(Stored data)
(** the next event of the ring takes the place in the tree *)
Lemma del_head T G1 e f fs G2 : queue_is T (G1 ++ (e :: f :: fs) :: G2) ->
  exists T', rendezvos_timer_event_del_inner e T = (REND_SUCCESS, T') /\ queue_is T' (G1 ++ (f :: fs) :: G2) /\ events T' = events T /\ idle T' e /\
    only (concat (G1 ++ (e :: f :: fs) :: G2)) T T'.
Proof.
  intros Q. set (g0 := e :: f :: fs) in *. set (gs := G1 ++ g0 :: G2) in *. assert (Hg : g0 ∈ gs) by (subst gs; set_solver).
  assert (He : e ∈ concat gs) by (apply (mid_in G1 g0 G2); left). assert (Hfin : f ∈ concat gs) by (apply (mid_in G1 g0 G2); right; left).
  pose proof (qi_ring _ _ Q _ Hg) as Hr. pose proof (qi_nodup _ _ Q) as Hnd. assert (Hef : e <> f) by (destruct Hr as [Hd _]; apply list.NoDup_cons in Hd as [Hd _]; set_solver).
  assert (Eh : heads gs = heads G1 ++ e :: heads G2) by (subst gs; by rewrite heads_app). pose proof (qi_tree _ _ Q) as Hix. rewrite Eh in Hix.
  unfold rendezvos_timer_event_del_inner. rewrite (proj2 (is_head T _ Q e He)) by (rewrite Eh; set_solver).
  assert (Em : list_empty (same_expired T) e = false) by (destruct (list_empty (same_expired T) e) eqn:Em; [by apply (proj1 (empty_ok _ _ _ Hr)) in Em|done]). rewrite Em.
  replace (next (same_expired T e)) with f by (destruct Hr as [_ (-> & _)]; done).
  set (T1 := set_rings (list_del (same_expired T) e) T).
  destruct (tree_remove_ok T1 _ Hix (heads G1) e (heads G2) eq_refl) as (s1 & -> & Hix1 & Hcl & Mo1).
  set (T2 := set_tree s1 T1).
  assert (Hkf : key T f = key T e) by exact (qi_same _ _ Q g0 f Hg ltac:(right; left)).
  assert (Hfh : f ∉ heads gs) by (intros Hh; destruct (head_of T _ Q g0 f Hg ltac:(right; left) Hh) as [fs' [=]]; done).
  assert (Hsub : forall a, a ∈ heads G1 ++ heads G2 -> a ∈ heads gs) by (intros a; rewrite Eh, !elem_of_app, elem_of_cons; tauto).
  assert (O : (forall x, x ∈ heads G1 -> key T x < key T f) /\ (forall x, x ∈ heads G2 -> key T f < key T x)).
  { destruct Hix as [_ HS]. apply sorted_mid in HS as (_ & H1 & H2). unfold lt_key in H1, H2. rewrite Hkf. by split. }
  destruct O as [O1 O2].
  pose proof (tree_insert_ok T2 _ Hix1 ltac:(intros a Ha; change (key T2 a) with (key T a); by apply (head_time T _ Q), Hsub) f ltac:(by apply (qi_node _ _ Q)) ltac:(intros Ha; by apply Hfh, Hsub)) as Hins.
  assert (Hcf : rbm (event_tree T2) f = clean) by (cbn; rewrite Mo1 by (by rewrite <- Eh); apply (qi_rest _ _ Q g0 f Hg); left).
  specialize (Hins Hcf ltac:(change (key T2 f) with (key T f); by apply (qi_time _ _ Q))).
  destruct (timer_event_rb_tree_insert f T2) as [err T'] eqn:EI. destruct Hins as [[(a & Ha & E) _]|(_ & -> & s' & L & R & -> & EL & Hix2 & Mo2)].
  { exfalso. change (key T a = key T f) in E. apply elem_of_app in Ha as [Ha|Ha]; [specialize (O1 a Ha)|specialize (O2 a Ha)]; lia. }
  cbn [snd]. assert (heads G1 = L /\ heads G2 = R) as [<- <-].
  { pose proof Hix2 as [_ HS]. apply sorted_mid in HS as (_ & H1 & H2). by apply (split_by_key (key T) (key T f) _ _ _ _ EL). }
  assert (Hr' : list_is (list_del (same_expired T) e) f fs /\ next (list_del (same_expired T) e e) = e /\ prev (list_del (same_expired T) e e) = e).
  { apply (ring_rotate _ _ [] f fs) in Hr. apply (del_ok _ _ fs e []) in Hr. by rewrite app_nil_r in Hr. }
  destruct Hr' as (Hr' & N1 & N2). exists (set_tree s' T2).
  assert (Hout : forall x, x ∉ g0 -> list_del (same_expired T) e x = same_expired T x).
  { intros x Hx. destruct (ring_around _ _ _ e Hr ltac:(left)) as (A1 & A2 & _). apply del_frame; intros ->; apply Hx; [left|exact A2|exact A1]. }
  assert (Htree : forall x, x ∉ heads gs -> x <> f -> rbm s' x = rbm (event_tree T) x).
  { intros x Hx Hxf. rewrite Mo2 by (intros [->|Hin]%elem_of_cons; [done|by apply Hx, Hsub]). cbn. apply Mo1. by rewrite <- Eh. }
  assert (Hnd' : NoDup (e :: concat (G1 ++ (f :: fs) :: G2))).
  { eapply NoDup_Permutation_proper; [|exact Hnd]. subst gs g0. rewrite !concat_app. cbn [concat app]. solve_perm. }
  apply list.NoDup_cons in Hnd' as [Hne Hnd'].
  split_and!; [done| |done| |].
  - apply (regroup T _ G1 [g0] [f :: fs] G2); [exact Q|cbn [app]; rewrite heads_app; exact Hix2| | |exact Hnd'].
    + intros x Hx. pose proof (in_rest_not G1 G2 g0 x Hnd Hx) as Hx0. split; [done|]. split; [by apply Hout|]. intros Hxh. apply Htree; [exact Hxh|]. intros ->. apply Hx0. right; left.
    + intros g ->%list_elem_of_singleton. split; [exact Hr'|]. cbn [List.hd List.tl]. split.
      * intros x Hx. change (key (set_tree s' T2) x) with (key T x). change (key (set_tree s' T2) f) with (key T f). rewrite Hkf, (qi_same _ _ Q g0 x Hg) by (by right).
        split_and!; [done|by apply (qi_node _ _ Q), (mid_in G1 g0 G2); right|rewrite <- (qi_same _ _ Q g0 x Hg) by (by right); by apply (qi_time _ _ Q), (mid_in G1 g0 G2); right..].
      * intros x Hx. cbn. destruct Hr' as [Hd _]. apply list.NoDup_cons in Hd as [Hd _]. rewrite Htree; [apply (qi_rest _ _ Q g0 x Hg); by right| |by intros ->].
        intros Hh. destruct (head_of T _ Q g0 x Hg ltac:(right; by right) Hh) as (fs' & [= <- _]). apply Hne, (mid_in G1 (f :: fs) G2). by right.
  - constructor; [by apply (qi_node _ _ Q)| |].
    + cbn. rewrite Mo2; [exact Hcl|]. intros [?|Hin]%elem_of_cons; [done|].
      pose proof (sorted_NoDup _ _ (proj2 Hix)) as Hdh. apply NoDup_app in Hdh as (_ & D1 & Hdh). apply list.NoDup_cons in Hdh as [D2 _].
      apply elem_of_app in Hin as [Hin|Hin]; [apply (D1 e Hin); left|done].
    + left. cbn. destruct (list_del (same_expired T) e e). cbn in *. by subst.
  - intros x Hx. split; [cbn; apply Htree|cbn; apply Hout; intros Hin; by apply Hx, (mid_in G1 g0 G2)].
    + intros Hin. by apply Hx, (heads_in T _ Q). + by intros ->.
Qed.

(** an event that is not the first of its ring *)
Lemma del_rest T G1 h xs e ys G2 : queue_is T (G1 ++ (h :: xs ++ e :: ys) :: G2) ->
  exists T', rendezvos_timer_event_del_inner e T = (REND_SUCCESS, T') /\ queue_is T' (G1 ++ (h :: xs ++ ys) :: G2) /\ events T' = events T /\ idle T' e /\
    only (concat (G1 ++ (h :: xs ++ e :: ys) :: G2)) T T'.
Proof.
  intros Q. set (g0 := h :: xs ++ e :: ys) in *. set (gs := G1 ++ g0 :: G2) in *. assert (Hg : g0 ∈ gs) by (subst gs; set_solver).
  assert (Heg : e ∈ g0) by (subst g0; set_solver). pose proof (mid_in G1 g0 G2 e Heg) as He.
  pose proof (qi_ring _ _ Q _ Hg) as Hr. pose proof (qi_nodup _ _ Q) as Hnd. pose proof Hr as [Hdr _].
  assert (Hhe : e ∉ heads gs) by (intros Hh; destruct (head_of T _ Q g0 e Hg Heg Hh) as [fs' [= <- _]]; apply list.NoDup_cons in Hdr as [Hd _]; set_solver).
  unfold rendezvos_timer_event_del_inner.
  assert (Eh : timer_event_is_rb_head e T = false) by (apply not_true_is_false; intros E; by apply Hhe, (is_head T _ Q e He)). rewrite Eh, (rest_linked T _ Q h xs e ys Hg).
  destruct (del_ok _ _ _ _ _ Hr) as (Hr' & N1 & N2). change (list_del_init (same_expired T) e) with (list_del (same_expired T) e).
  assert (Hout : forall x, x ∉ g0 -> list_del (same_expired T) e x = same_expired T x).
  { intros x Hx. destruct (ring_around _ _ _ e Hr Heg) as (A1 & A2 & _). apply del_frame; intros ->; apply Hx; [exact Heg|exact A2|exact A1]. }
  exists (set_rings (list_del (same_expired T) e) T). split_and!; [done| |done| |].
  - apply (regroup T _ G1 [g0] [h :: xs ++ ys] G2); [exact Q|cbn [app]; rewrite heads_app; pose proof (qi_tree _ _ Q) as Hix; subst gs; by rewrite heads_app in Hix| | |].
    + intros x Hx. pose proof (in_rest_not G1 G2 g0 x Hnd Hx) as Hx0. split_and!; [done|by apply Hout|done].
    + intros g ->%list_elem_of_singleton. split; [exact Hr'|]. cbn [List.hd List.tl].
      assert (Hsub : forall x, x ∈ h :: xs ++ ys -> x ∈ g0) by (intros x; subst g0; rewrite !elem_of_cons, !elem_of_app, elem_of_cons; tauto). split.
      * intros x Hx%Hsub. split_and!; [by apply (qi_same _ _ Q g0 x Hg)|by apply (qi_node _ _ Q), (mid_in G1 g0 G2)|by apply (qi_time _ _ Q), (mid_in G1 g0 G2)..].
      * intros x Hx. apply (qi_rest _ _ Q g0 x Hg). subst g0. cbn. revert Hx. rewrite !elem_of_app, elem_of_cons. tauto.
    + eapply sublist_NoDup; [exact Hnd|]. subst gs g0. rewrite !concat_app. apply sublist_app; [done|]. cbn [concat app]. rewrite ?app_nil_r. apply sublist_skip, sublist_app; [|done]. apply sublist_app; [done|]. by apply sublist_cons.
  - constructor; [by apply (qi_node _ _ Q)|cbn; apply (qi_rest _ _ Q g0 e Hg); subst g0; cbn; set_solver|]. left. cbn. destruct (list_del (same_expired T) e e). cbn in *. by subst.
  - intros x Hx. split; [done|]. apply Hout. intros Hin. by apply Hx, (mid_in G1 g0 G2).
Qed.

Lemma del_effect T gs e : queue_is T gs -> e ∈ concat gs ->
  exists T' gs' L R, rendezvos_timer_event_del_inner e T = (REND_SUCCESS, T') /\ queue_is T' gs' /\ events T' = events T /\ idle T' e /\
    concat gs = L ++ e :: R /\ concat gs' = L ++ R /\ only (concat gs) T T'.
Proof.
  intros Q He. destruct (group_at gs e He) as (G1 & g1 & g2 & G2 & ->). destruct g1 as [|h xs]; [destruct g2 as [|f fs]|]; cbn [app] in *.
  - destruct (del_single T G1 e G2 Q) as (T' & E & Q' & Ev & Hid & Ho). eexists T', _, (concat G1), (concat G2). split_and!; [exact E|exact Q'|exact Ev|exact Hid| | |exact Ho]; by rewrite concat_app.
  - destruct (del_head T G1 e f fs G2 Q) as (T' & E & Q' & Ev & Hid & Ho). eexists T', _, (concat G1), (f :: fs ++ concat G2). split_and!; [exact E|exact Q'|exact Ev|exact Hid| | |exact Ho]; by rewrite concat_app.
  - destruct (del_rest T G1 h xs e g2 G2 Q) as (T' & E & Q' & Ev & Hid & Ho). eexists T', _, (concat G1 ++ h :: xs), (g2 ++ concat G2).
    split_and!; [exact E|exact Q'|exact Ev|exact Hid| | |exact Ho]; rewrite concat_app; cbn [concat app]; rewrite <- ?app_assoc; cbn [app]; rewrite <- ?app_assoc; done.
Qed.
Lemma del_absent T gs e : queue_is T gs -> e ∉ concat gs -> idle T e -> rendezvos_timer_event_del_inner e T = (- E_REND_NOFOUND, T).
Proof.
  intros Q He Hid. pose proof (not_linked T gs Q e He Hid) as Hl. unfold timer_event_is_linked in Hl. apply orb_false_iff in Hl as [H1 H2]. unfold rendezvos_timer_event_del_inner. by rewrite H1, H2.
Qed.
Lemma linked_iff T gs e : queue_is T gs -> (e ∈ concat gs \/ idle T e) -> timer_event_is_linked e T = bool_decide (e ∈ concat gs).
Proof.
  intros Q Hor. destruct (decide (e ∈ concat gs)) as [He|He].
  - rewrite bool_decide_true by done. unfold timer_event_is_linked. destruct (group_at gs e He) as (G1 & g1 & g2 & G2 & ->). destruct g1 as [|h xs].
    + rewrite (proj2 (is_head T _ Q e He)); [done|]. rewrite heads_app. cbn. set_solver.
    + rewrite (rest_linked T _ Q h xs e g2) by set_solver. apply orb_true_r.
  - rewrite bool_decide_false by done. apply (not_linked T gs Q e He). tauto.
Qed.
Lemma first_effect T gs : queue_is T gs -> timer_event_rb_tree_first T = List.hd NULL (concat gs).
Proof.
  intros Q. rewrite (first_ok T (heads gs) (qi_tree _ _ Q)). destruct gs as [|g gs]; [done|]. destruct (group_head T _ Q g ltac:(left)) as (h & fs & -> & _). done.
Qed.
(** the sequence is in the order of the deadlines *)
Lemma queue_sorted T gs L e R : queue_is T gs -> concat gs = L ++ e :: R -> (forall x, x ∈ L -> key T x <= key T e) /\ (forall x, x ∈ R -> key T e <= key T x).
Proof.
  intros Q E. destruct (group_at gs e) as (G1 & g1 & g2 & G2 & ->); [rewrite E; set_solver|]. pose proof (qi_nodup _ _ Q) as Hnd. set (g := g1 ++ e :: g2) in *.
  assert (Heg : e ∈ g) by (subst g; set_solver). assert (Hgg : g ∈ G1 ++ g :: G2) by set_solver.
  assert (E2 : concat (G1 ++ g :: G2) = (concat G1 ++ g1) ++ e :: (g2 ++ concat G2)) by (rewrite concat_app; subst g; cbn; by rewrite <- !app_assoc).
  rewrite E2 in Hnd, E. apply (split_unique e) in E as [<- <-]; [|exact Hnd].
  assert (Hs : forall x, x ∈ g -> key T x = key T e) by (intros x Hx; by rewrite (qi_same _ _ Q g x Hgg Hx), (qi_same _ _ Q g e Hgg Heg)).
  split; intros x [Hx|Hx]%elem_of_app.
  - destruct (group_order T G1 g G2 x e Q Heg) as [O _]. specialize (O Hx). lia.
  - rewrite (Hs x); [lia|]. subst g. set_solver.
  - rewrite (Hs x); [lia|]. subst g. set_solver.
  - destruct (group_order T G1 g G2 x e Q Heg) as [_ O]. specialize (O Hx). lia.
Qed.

* **YOUR ASSIGNMENT**:
Each line in the entries above, starting at the line with "by intros ->." and ending at the line with "Heg) as (A1", is to be printed exactly, and only those lines.

* **OUTPUT FOR THIS EXERCISE**:
    + intros Hin. by apply Hx, (heads_in T _ Q). + by intros ->.
Qed.

(** an event that is not the first of its ring *)
Lemma del_rest T G1 h xs e ys G2 : queue_is T (G1 ++ (h :: xs ++ e :: ys) :: G2) ->
  exists T', rendezvos_timer_event_del_inner e T = (REND_SUCCESS, T') /\ queue_is T' (G1 ++ (h :: xs ++ ys) :: G2) /\ events T' = events T /\ idle T' e /\
    only (concat (G1 ++ (h :: xs ++ e :: ys) :: G2)) T T'.
Proof.
  intros Q. set (g0 := h :: xs ++ e :: ys) in *. set (gs := G1 ++ g0 :: G2) in *. assert (Hg : g0 ∈ gs) by (subst gs; set_solver).
  assert (Heg : e ∈ g0) by (subst g0; set_solver). pose proof (mid_in G1 g0 G2 e Heg) as He.
  pose proof (qi_ring _ _ Q _ Hg) as Hr. pose proof (qi_nodup _ _ Q) as Hnd. pose proof Hr as [Hdr _].
  assert (Hhe : e ∉ heads gs) by (intros Hh; destruct (head_of T _ Q g0 e Hg Heg Hh) as [fs' [= <- _]]; apply list.NoDup_cons in Hdr as [Hd _]; set_solver).
  unfold rendezvos_timer_event_del_inner.
  assert (Eh : timer_event_is_rb_head e T = false) by (apply not_true_is_false; intros E; by apply Hhe, (is_head T _ Q e He)). rewrite Eh, (rest_linked T _ Q h xs e ys Hg).
  destruct (del_ok _ _ _ _ _ Hr) as (Hr' & N1 & N2). change (list_del_init (same_expired T) e) with (list_del (same_expired T) e).
  assert (Hout : forall x, x ∉ g0 -> list_del (same_expired T) e x = same_expired T x).
  { intros x Hx. destruct (ring_around _ _ _ e Hr Heg) as (A1 & A2 & _). apply del_frame; intros ->; apply Hx; [exact Heg|exact A2|exact A1]. }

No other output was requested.